Marco also describes strange characters and mystical tribes: a miserly ruler, unwilling to provide for his kingdom's protection, who was captured and locked in a tower where, surrounded by piles of gold, he starved to death; a robber band which had learned the diabolical art of calling down darkness upon caravans in order to rob them; nursing fathers; an ancient drug dealer who used his hallucinating followers as assassins to do his bidding; and various sorcerers and cannibals. The account includes stories of natives who made their living by selling pickled monkeys - passed off as pygmies - to naive sailors for souvenirs; men with tails; and brutal pirates.

On his way home to Venice, Marco also came across tribes who used gold, silver, pearls, diamonds and rubies as common barter and adornment, and who wore rich silks and embroidery for work and play. He saw asbestos, musk-scent and salt all used as money; he became acquainted with sumptuous spices, sugar, curious drugs, and flavorful incense; he came across fascinating animals - a raptor with talons large enough to seize an elephant, hair-covered chickens, and unicorns (actually rhinoceri) "which have hair like that of water buffalo and feet like those of an elephant ... an ugly beast to behold."

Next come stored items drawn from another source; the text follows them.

(** [cl.SendToKDC(b)] *)
Definition SendToKDC (b : bytes) : M bytes :=
  fun w =>
    let sent := w_sent w ++ [b] in
    ({| w_client := w_client w; w_sent := sent |}, KDC sent).

Definition set_enctype_ids (cl : Client) (ids : list Z) : Client :=
  {| cl_Credentials := cl_Credentials cl;
     cl_Config := {| libDefaults :=
                       {| Default_realm := Default_realm (libDefaults (cl_Config cl));
                          Default_tkt_enctype_ids := ids |} |};
     cl_Session := cl_Session cl;
     cl_Cache := cl_Cache cl |}.

Definition set_Session (cl : Client) (s : Session) : Client :=
  {| cl_Credentials := cl_Credentials cl;
     cl_Config := cl_Config cl;
     cl_Session := Some s;
     cl_Cache := cl_Cache cl |}.

Definition set_Cache (cl : Client) (c : Cache) : Client :=
  {| cl_Credentials := cl_Credentials cl;
     cl_Config := cl_Config cl;
     cl_Session := cl_Session cl;
     cl_Cache := c |}.

Definition add_PAData (a : ASReq) (pa : PAData) : ASReq :=
  {| req_PVNO := req_PVNO a; req_MsgType := req_MsgType a;
     req_PAData := req_PAData a ++ [pa]; ReqBody := ReqBody a |}.

(** The body of [if krberr.ErrorCode == errorcode.KDC_ERR_PREAUTH_REQUIRED]
    in [ASExchange]; it ends where the block ends. *)
Definition preauth_retry (a : ASReq) (ar : ASRep) : M ASRep :=
  do paTSb <- lift (wrap "Error creating PAEncTSEnc for Pre-Authentication: %v"
                      GetPAEncTSEncAsnMarshalled);
  do cl <- get_client;
  let ids := sort_Reverse_IntSlice (Default_tkt_enctype_ids (libDefaults (cl_Config cl))) in
  let cl := set_enctype_ids cl ids in
  do _ <- set_client cl;
  do id0 <- lift (index0 ids);
  do etype <- lift (wrap "Error creating etype: %v" (GetEtype id0));
  let (key, _) := Keytab_GetEncryptionKey (cred_Keytab (cl_Credentials cl))
                    (Username (cl_Credentials cl))
                    (Default_realm (libDefaults (cl_Config cl))) 1 (GetETypeID etype) in
  do paEncTS <- lift (wrap "Error encrypting pre-authentication timestamp: %v"
                        (GetEncryptedData paTSb key 0 1 rand_Read));
  let pa := {| PADataType := patype.PA_ENC_TIMESTAMP;
               PADataValue := Cipher paEncTS |} in
  let a := add_PAData a pa in
  do b <- lift (wrap "Error marshalling AS_REQ: %v" (ASReq_Marshal a));
  do rb <- (fun w => let (w', r) := SendToKDC b w in
                     (w', wrap "Error sending AS_REQ to KDC: %v" r));
  match ASRep_Unmarshal ar rb with
  | (_, Some err) =>
      fail (fmt_Errorf "Could not unmarshal data returned from KDC: %v" err)
  | (ar', None) => ret ar'
  end.

(** [func (cl *Client) ASExchange() error]; [Ok tt] is the nil error. *)
Definition ASExchange : M unit :=
  do cl <- get_client;
  if negb (IsConfigured cl)
  then fail (errors_New "Client is not configured correctly.")
  else
    let a := NewASReq (cl_Config cl) (Username (cl_Credentials cl)) in
    do b <- lift (wrap "Error marshalling AS_REQ: %v" (ASReq_Marshal a));
    do rb <- (fun w => let (w', r) := SendToKDC b w in
                       (w', wrap "Error sending AS_REQ to KDC: %v" r));
    match ASRep_Unmarshal zero_KDCRep rb with
    | (ar, Some _) =>
        (* A KRBError may have been returned instead. *)
        match KRBError_Unmarshal rb with
        | (_, Some err) =>
            fail (fmt_Errorf "Could not unmarshal data returned from KDC: %v" err)
        | (krberr, None) =>
            if ErrorCode krberr =? errorcode.KDC_ERR_PREAUTH_REQUIRED
            then do _ <- preauth_retry a ar;
                 fail (KRBError_error krberr)
            else fail (KRBError_error krberr)
        end
    | (ar, None) =>
        match ASRep_DecryptEncPart ar (cl_Credentials cl) with
        | (_, Some err) =>
            fail (fmt_Errorf "Error decrypting EncPart of AS_REP: %v" err)
        | (ar, None) =>
            match ASRep_IsValid ar (cl_Config cl) a with
            | (false, err) => fail (fmt_Errorf_v "AS_REP is not valid: %v" err)
            | (true, _) =>
                do cl <- get_client;
                let d := DecryptedEncPart ar in
                set_client (set_Session cl
                  {| AuthTime := enc_AuthTime d;
                     EndTime := enc_EndTime d;
                     RenewTill := enc_RenewTill d;
                     TGT := rep_Ticket ar;
                     SessionKey := enc_Key d;
                     SessionKeyExpiration := KeyExpiration d |})
            end
        end
    end.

When his foreign adventures were over and Marco finally settled again in his homeland, he took up arms in a war against Genoa, Venice's competitor in sea-going trade. He was captured, and as a prisoner of war, soon became an attraction, telling of his marvelous travels to distant lands. Finally he decided to save himself the trouble of retelling the same stories over and over, and wrote to his father, requesting his notes be sent. Using these - along with an exceptional memory and power of imagination - he dictated four books to a fellow prisoner and professional storyteller, Rusticiano da Pisa. Following Marco's release in 1298 and up to the time of his death 26 years later, these were published as one volume under the title A Description of the World, which remained almost the only source of information about the Far East until the late 19th century.

Commentary

... Since ... our first Father Adam ... never hath there been Christian, or Pagan, or Tartar, or Indian or any man of any nation , who in his own person hath had so much knowledge and experience of the divers parts of the World and its Wonders as hath had this Messer Marco!

So begins The Travels of Marco Polo. Over the centuries numerous translations have appeared in many languages. The book has been popular since its publication and

has served as a guide to various explorers and adventurers. Christopher Columbus, who wouldn't be sailing to the New World until almost two centuries later, was well acquainted with the text.

In Polo's day, the immensely popular and highly objective, descriptive tales were regarded as fiction. No one could accept that such fantastic places and people really existed. We must assume in reading the book that there are exaggerations, but the editor's notes indicate that some of the most fantastic elements are, indeed, based on fact.

The journal's literary style, in keeping with the times, is romanticized. In spite of this, on his deathbed, Marco, pressed to retract some of his stories, replied: "I have not told the half of it." And as travel to the East increased, more and more of Marco's claims were verified.

In some of the many renditions of the work, editors have chosen to omit repetitive information; therefore, each version varies somewhat in content. The excitement and adventure, however, do not vary, and the name Marco Polo still conjures up dreams of adventurous Oriental travel and fabulous discoveries.